When posed with this altering conundrum, I examined my options, and then wrote out the pros and the cons. I determined I’d give up what matters most to a fair amount of people. I risked becoming a social outcast. I threw in the towel. I gave up cable television!
After months of staring at a blank plasma screen in my living room, and continuously disappointing countless people when I would ask, “Who is Walter White?” I decided to dip my feet in the waters of online streaming.
Beginning with Hulu, I sporadically tuned in to a couple shows here and there, but found myself gradually becoming more and more agitated by the TV advertisements ever so strategically placed in 5-7 minute maddening intervals. Sure, I could’ve upgraded. I could’ve spent the $7.99 per month. However, after speaking with a friend who did the same, apparently this nuisance persists even at the “Plus” level. Thanks but no thanks, Hulu.
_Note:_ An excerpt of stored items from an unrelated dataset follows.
Lemma handled_moves e id ev T W kind hash settling e' : engine_wf e -> handled e id ev T W kind hash settling e' ->
  exists ls, moves e ls e' /\ forall T', leaked ls T' =
    match engine_reservations e !! id, engine_inbox e !! ev, engine_inbox e' !! ev with
    | Some res, None, Some _ =>
      if String.eqb (res_TenantID res) T' then guard_gain (advanceTenantWindowLocked e (res_TenantID res) (engine_now e)).1 id res
      else 0
    | _, _, _ => 0
    end.
Proof.
  intros Hwf [e1 R _ | res e1 t res' t' code Hr HT HW Hv Hin -> Ht Hst Hs].
  - destruct (rt_steps _ _ _ R) as (ls & Hm & Hl). exists ls. split; [done|]. intros T'. rewrite Hl, (rt_inbox _ _ _ R).
    destruct (engine_reservations e !! id); [|done]. by destruct (engine_inbox e !! ev).
  - rewrite <- HT in Ht |- *.
    destruct (commit_moves e _ id res t res' t' code ev kind hash Hwf Hr (advance_spec e (res_TenantID res) (engine_now e))
                Ht Hin (transition_event _ _ _ _ Hst)) as (ls & Hm & Hl).
    exists ls. split; [exact Hm|]. intros T'. rewrite Hl, Hr, Hin. unfold commit. upd. by rewrite lookup_insert_eq.
Qed.

Lemma handled_steps e id ev T W kind hash e' : engine_wf e -> handled e id ev T W kind hash false e' -> steps_to e e'.
Proof.
  intros Hwf Hh. destruct (handled_moves _ _ _ _ _ _ _ _ _ Hwf Hh) as (ls & Hm & Hl). exists ls. split; [done|]. intros T'.
  rewrite Hl. destruct (engine_reservations e !! id) as [res|] eqn:Hr; [|done].
  destruct (engine_inbox e !! ev) eqn:Hi; [done|]. destruct (engine_inbox e' !! ev) eqn:Hi'; [|done].
  destruct (String.eqb _ _); [|done].
  destruct Hh as [e1 R _ | res0 e1 t res' t' code Hr0 HT HW Hv Hin -> Ht Hst Hs].
  - rewrite (rt_inbox _ _ _ R) in Hi'. congruence.
  - assert (res0 = res) as -> by congruence. destruct (Hs eq_refl). rewrite HT.
    by apply (guard_gain_none T e); [apply advance_spec|..].
Qed.

Lemma same_ledger_steps e e' : engine_reservations e' = engine_reservations e -> engine_tenants e' = engine_tenants e ->
  engine_inbox e' = engine_inbox e -> engine_cohorts e' = engine_cohorts e ->
  engine_adjustments e' = engine_adjustments e -> steps_to e e'.
Proof. intros ? ? ? Hc Ha. apply steps_one, move_other; try done; [by apply cohorts_grow_refl | by rewrite Ha]. Qed.

Lemma register_steps e c : steps_to e (RegisterFrozenCohort e c).1.
Proof.
  unfold RegisterFrozenCohort. destruct (normalizeFrozenCohort c) as [n|] eqn:Hn; [|apply steps_refl].
  destruct (After _ _); [apply steps_refl|]. destruct (_ || _); [apply steps_refl|].
  destruct (engine_cohorts e !! _) as [old|] eqn:Hold; [destruct (String.eqb _ _); apply steps_refl|]. cbn [fst].
  apply steps_one, move_other; try done. apply normalize_normal in Hn as [Hn _].
  split; upd; intros k c'.
  - intros Hk. rewrite lookup_insert_ne; [done|]. congruence.
  - intros [[_ <-] | [_ Hk]]%lookup_insert_Some; [right | by left]. destruct Hn. by split.
Qed.

(** Every call is a sequence of elementary changes with the leak of [settle_leak]. *)
Lemma serve_moves e c : engine_wf e ->
  exists e' ls, serve e c = Some e' /\ moves e ls e' /\ forall T, leaked ls T = settle_leak e c T.
Proof.
  intros Hwf.
  assert (Hsteps : forall e', serve e c = Some e' -> steps_to e e' -> (forall T, settle_leak e c T = 0) ->
    exists e' ls, serve e c = Some e' /\ moves e ls e' /\ forall T, leaked ls T = settle_leak e c T).
  { intros e' Hs (ls & Hm & Hl) Hz. exists e', ls. split; [done|]. split; [done|]. intros T. by rewrite Hl, Hz. }
  destruct c as [req budget routing candidates | req | req | req | T | a | at_ | c | keyID key | sw | at_ | | now];
    cbn [serve settle_leak] in *.
  - destruct (Admit_total e req budget routing candidates Hwf) as [out Hout].
    eapply Hsteps; [by rewrite Hout | by eapply Admit_steps | done].
  - eapply Hsteps; [done | eapply handled_steps; [done | by apply Dispatch_handled] | done].
  - destruct (handled_moves _ _ _ _ _ _ _ _ _ Hwf (Settle_handled e req Hwf)) as (ls & Hm & Hl).
    eexists _, ls. split; [done|]. split; [exact Hm|]. exact Hl.
  - eapply Hsteps; [done | eapply handled_steps; [done | by apply Cancel_handled] | done].
  - eapply Hsteps; [done | apply Liability_retermed | done].
  - eapply Hsteps; [done | apply AdjustBudget_steps | done].
  - destruct (ReconcileExpired_steps e at_ Hwf) as (e' & out & He & Hs). eapply Hsteps; [by rewrite He | exact Hs | done].
  - eapply Hsteps; [done | apply register_steps | done].
  - eapply Hsteps; [done | | done]. unfold ConfigureLedgerAuthority. destruct (_ || _); by apply same_ledger_steps.
  - eapply Hsteps; [done | | done]. unfold ConfigureCohortRuntime. destruct (negb _); by apply same_ledger_steps.
  - eapply Hsteps; [done | | done]. unfold ConfigureTrustedTime. destruct (IsZero _); [|destruct (negb _)]; by apply same_ledger_steps.
  - eapply Hsteps; [done | | done]. unfold ConfigureInMemoryQualificationEvidence. destruct (negb _); by apply same_ledger_steps.
  - eapply Hsteps; [done | by apply same_ledger_steps | done].
Qed.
The advertisements alone were the only reason I decided not to continue the tumultuous relationship I had begun with Hulu. In the end, I decided to bite the bullet and sign up for Netflix. It may not be free, but it had what I wanted: seemingly endless entertainment and ZERO TV commercial interruptions.
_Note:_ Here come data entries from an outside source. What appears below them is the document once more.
(* ===== verification/EngineProperties.v ===== *)
(** * Theorems about runs of the ledger engine

    The properties of the in-memory engine over every run, in terms of the
    elementary changes of EngineProofs.v and the runs of EngineInvariants.v; the
    concrete runs that witness them are in EngineExample.v. *)

From Stdlib Require Import ZArith Lia Ascii String SpecFloat.
From stdpp Require Import base gmap strings list pretty sorting.
From S2P Require Import Prelude Digest GoTime Api Json Pricing Calibration Routes AdmissionPolicy Ledger LedgerProofs Cohorts Engine EngineProofs EngineInvariants.

Open Scope string_scope.
Open Scope list_scope.
Open Scope Z_scope.
Open Scope go_scope.

(** ** Event identifiers of expiry *)

Definition no_colon (s : string) : Prop := forall a b, s <> a +:+ ":" +:+ b.

Lemma no_colon_cons c s : no_colon (String c s) <-> c <> ":"%char /\ no_colon s.
Proof.
  split.
  - intros Hn. split; [intros ->; by apply (Hn "" s) | intros a b ->; by apply (Hn (String c a) b)].
  - intros [Hc Hn] [|d a] b E; [injection E as -> _; done|]. injection E as _ ->. by apply (Hn a b).
Qed.

Lemma split_colon (a b d d' : string) :
  no_colon d -> no_colon d' -> a +:+ ":" +:+ d = b +:+ ":" +:+ d' -> a = b /\ d = d'.
Proof.
  revert b. induction a as [|c a IH]; intros [|c' b] Hd Hd' E.
  - by injection E.
  - injection E as _ E. by destruct (Hd b d').
  - injection E as _ E. by destruct (Hd' a d).
  - injection E as -> E. by destruct (IH b Hd Hd' E) as [-> ->].
Qed.

Lemma pretty_digit_no_colon n : pretty_N_char n <> ":"%char.
Proof. unfold pretty_N_char. repeat case_match; discriminate. Qed.

Lemma pretty_go_no_colon n : forall s, no_colon s -> no_colon (pretty_N_go n s).
Proof.
  induction (N.lt_wf_0 n) as [n _ IH]. intros s Hs. destruct (decide (n = 0)%N) as [->|Hn]; [done|].
  rewrite pretty_N_go_step by lia. apply IH; [apply N.div_lt; lia|].
  apply no_colon_cons. split; [apply pretty_digit_no_colon | done].
Qed.

Lemma sprint_no_colon z : no_colon (sprint z).
Proof.
  assert (Hn : forall n : N, no_colon (pretty (n : N))).
  { intros n. unfold pretty, pretty_N. destruct (decide _); [by intros [|c [|c' a]] b|].
    apply pretty_go_no_colon. by intros [|c a] b. }
  unfold sprint, pretty, pretty_Z. destruct z as [|p|p]; [by intros [|c [|c' a]] b | apply Hn|].
  apply (no_colon_cons "-"). split; [done | apply Hn].
Qed.

Definition expiry_prefix (p : string) : Prop := p = "expiry:" \/ p = "expiry-unresolved:".

(** Two expiry events are equal only for one request and one kind of expiry. *)
Lemma expiry_events_apart p p' r r' : expiry_prefix p -> expiry_prefix p' ->
  expiry_event p r = expiry_event p' r' -> res_RequestID r = res_RequestID r' /\ p = p'.
Proof.
  intros Hp Hp' E. unfold expiry_event in E.
  pose proof (sprint_no_colon (UnixNano (res_Expiry r))) as Hd. revert E Hd. generalize (sprint (UnixNano (res_Expiry r))).
  pose proof (sprint_no_colon (UnixNano (res_Expiry r'))) as Hd'. revert Hd'. generalize (sprint (UnixNano (res_Expiry r'))).
  generalize (res_RequestID r), (res_RequestID r'). intros a b d' Hd' d E Hd.
  rewrite <- !(string_app_assoc _ _ (":" +:+ _)) in E. apply split_colon in E as [E _]; [|done..].
  destruct Hp as [-> | ->], Hp' as [-> | ->]; injection E; intros; done.
Qed.

Section properties.
Context `{Crypto} `{Platform}.

(** *** The sweep of expired requests *)

(** What a sweep at [at_] does to one request. *)
Definition swept (at_ : Time) (e e' : Engine) (id : string) (r : Reservation) : Prop :=
  if due at_ e r then
    exists r', engine_reservations e' !! id = Some r' /\ frozen r' = frozen r /\
      res_State r' = (if state_is (res_State r) StateReserved then StateExpiredUndispatched else StateUnresolved) /\
      held r' = (if state_is (res_State r) StateReserved then 0 else held r)
  else engine_reservations e' !! id = Some r.

Lemma due_inbox at_ e e' r :
  (forall p, expiry_prefix p -> engine_inbox e' !! expiry_event p r = engine_inbox e !! expiry_event p r) ->
  due at_ e' r = due at_ e r.
Proof. intros E. unfold due. by rewrite !E by (by left + by right). Qed.

Lemma due_less at_ e e' r : (forall ev x, engine_inbox e !! ev = Some x -> engine_inbox e' !! ev = Some x) ->
  due at_ e r = false -> due at_ e' r = false.
Proof.
  intros Hle. unfold due. destruct (negb (After _ _)); [|done]. destruct (negb (failed _)); [|done]. cbn [andb].
  assert (Hin : forall ev, bool_decide (is_Some (engine_inbox e !! ev)) = true -> bool_decide (is_Some (engine_inbox e' !! ev)) = true).
  { intros ev [x Hx]%bool_decide_eq_true. apply bool_decide_eq_true. eauto. }
  intros [H1 H2]%orb_false_elim. apply orb_false_intro.
  - destruct (state_is _ _ && outbox_is _ _); [|done]. cbn [andb] in *.
    apply negb_false_iff in H1. by rewrite (Hin _ H1).
  - destruct (state_is _ _ || state_is _ _); [|done]. cbn [andb] in *.
    apply negb_false_iff in H2. by rewrite (Hin _ H2).
Qed.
Being a perpetual student of marketing, I started to think about how the online streaming of TV shows and movies is changing the world of advertising not only online, but in general. I know I am not the only person who has clicked off their television in favor of the uninterrupted viewing pleasure found via internet streaming. In fact, an estimated 4.7 million households will cut the cable cords of their homes by the end of the year (NY Times). That is an ALARMING statistic for TV and Cable advertisers. This shift towards on-demand television, sans advertisements, is a serious threat.
It appears the broadcast and entertainment industry are quickly heading to the point where they are forced to reinvent the wheel of traditional commercial advertisements (we already see it with product placement). Currently, I can open my laptop and plug in the HDMI cord into my plasma TV. I enjoy hours of nail-biting Heisenberg action in Breaking Bad, and I get to do so all without an advertisement interrupting my show. To me, it’s perfection with a minimal investment. But to advertisers, it’s an alarming look into what the future holds for TV and Cable versus internet streaming entertainment, let alone at the growing percentage of people DVRing most shows, only to watch them at a later date and without having to watch the commercials. According to reports, currently about a third of all TV is watched from the DVR. That number will only increase…and quickly.
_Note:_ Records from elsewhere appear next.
(* ===== verification/Wire.v ===== *)
(** * The wire format of the admission service

    The JSON of the requests and responses of [cmd/gov-ar-admission] and of the types
    of [internal/govar] they carry: [decodeStrictJSON], which refuses unknown
    fields, and what [encoding/json] writes. The elements of a list whose key occurs
    twice are decoded over the elements of the first list, up to its length. *)

From Stdlib Require Import ZArith Lia Ascii String.
From stdpp Require Import base gmap strings list pretty.
From S2P Require Import Prelude Digest GoTime Api Json JsonDecode Pricing Routes AdmissionPolicy Ledger Engine.

Open Scope string_scope.
Open Scope list_scope.
Open Scope Z_scope.
Open Scope go_scope.

(** ** The texts of the enumerations *)

Definition reason_text (r : ReasonCode) : string :=
  match r with
  | ReasonNone => ""
  | ReasonHighestUtility => "highest_utility_feasible"
  | ReasonNoCandidate => "no_candidate_after_governance"
  | ReasonInsufficientEvidence => "insufficient_reservation_evidence"
  | ReasonBudgetUnavailable => "budget_unavailable"
  | ReasonDuplicateRequest => "duplicate_request"
  | ReasonDuplicateConflict => "duplicate_request_conflict"
  | ReasonDuplicateEvent => "duplicate_event"
  | ReasonReservationNotFound => "reservation_not_found"
  | ReasonSettlementDuplicate => "duplicate_settlement"
  | ReasonApprovalRequired => "approval_required"
  | ReasonCanceled => "authoritative_unbilled_cancellation"
  | ReasonCancellationUnclear => "cancellation_delivery_ambiguous"
  | ReasonDispatchClaimed => "dispatch_claimed"
  | ReasonDispatchDelivered => "dispatch_delivered"
  | ReasonDispatchUnresolved => "dispatch_delivery_ambiguous"
  | ReasonProvisionalSettlement => "provisional_settlement"
  | ReasonLateSettlement => "late_settlement"
  | ReasonCorrection => "settlement_correction"
  | ReasonFinalized => "settlement_finalized"
  | ReasonInvalidTransition => "invalid_transition"
  | ReasonPrincipalMismatch => "authenticated_principal_mismatch"
  | ReasonReservationExceeded => "reservation_exceeded"
  | ReasonPolicyNotReady => "policy_not_ready"
  | ReasonBudgetTargetMismatch => "budget_target_mismatch"
  | ReasonWorkloadTargetMismatch => "workload_target_mismatch"
  | ReasonModelNotReady => "model_not_ready"
  | ReasonProviderUnavailable => "provider_unavailable"
  | ReasonNotRoutable => "model_not_routable"
  | ReasonGovernanceInfeasible => "governance_infeasible"
  | ReasonQualityStale => "quality_observation_stale"
  | ReasonQualityBelowMinimum => "quality_below_minimum"
  | ReasonPricingIncomplete => "pricing_incomplete"
  | ReasonPricingStale => "pricing_stale"
  | ReasonContextLimit => "context_limit_exceeded"
  | ReasonLatencyUnavailable => "latency_observation_unavailable"
  | ReasonLatencyExceeded => "latency_guardrail_exceeded"
  | ReasonStrictCapUnverified => "strict_cap_unverified"
  | ReasonInsufficientCalibration => "insufficient_calibration"
  | ReasonCalibrationMissing => "calibration_status_missing"
  | ReasonCalibrationGeneration => "calibration_generation_mismatch"
  | ReasonCalibrationMismatch => "calibration_digest_mismatch"
  | ReasonCalibrationRegime => "calibration_regime_mismatch"
  | ReasonCalibrationSupport => "calibration_support_insufficient"
  | ReasonCalibrationStale => "calibration_stale"
  | ReasonCalibrationDrift => "calibration_drift_detected"
  | ReasonCalibrationUnsupported => "calibration_detector_unsupported"
  | ReasonInputBoundFallback => "input_token_bound_uncertain"
  | ReasonReservationMethodUnknown => "reservation_method_unknown"
  | ReasonBudgetWindowConflict => "budget_window_conflict"
  | ReasonRetriesDisabled => "provider_retries_disabled_unreserved"
  | ReasonExpiredUndispatched => "expired_undispatched"
  | ReasonBudgetWindowRollover => "budget_window_rollover"
  end.
Definition decision_text (d : Decision) : string :=
  match d with
  | DecisionNone => "" | DecisionAdmit => "ADMIT" | DecisionQueue => "QUEUE" | DecisionReject => "REJECT"
  | DecisionAbstain => "ABSTAIN" | DecisionRequireApproval => "REQUIRE_APPROVAL"
  end.
Definition sql_state (s : ReservationState) : string :=
  match s with
  | StateNone => "" | StateReserved => "RESERVED" | StateDispatchPending => "DISPATCH_PENDING"
  | StateDispatched => "DISPATCHED" | StateUnresolved => "UNRESOLVED" | StateSettledProvisional => "SETTLED_PROVISIONAL"
  | StateLateSettledProvisional => "LATE_SETTLED_PROVISIONAL" | StateCorrectedProvisional => "CORRECTED_PROVISIONAL"
  | StateFinalized => "FINALIZED" | StateLateFinalized => "LATE_FINALIZED" | StateCanceledUnbilled => "CANCELED_UNBILLED"
  | StateFailedUnbilled => "FAILED_UNBILLED" | StateExpiredUndispatched => "EXPIRED_UNDISPATCHED"
  end.
Definition sql_outbox (s : OutboxState) : string :=
  match s with
  | OutboxNone => "" | OutboxPending => "PENDING" | OutboxClaimed => "CLAIMED" | OutboxDelivered => "DELIVERED"
  | OutboxCanceled => "CANCELED"
  end.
Consumers are demanding more of their entertainment providers, and this is resulting in a need for increased creativity from advertisers. However, that is more about TV and Cable, considerng I’m exposed to a TON of other advertising on a regular basis. I see hundreds of digital displays ads online as I visit my favorite sites, I hear engaging radio commercials as I listen to my favorite radio stations, and I see countless ads as I drive to work, all over busses, bus shelters, buildings, and the occasional billboard (however, there aren’t many of them in the DC area).
The issue TV and Cable have is the tip of the iceberg, I know, but its impact on the advertising industry is indisputable, and now we’ve reached a point where advertisers must decide where to focus their attention. Will this dip in cable viewing affect advertising dollars spent on other forms of media? It’s a question to pose to marketers and advertisers industry wide: how will this affect your advertising?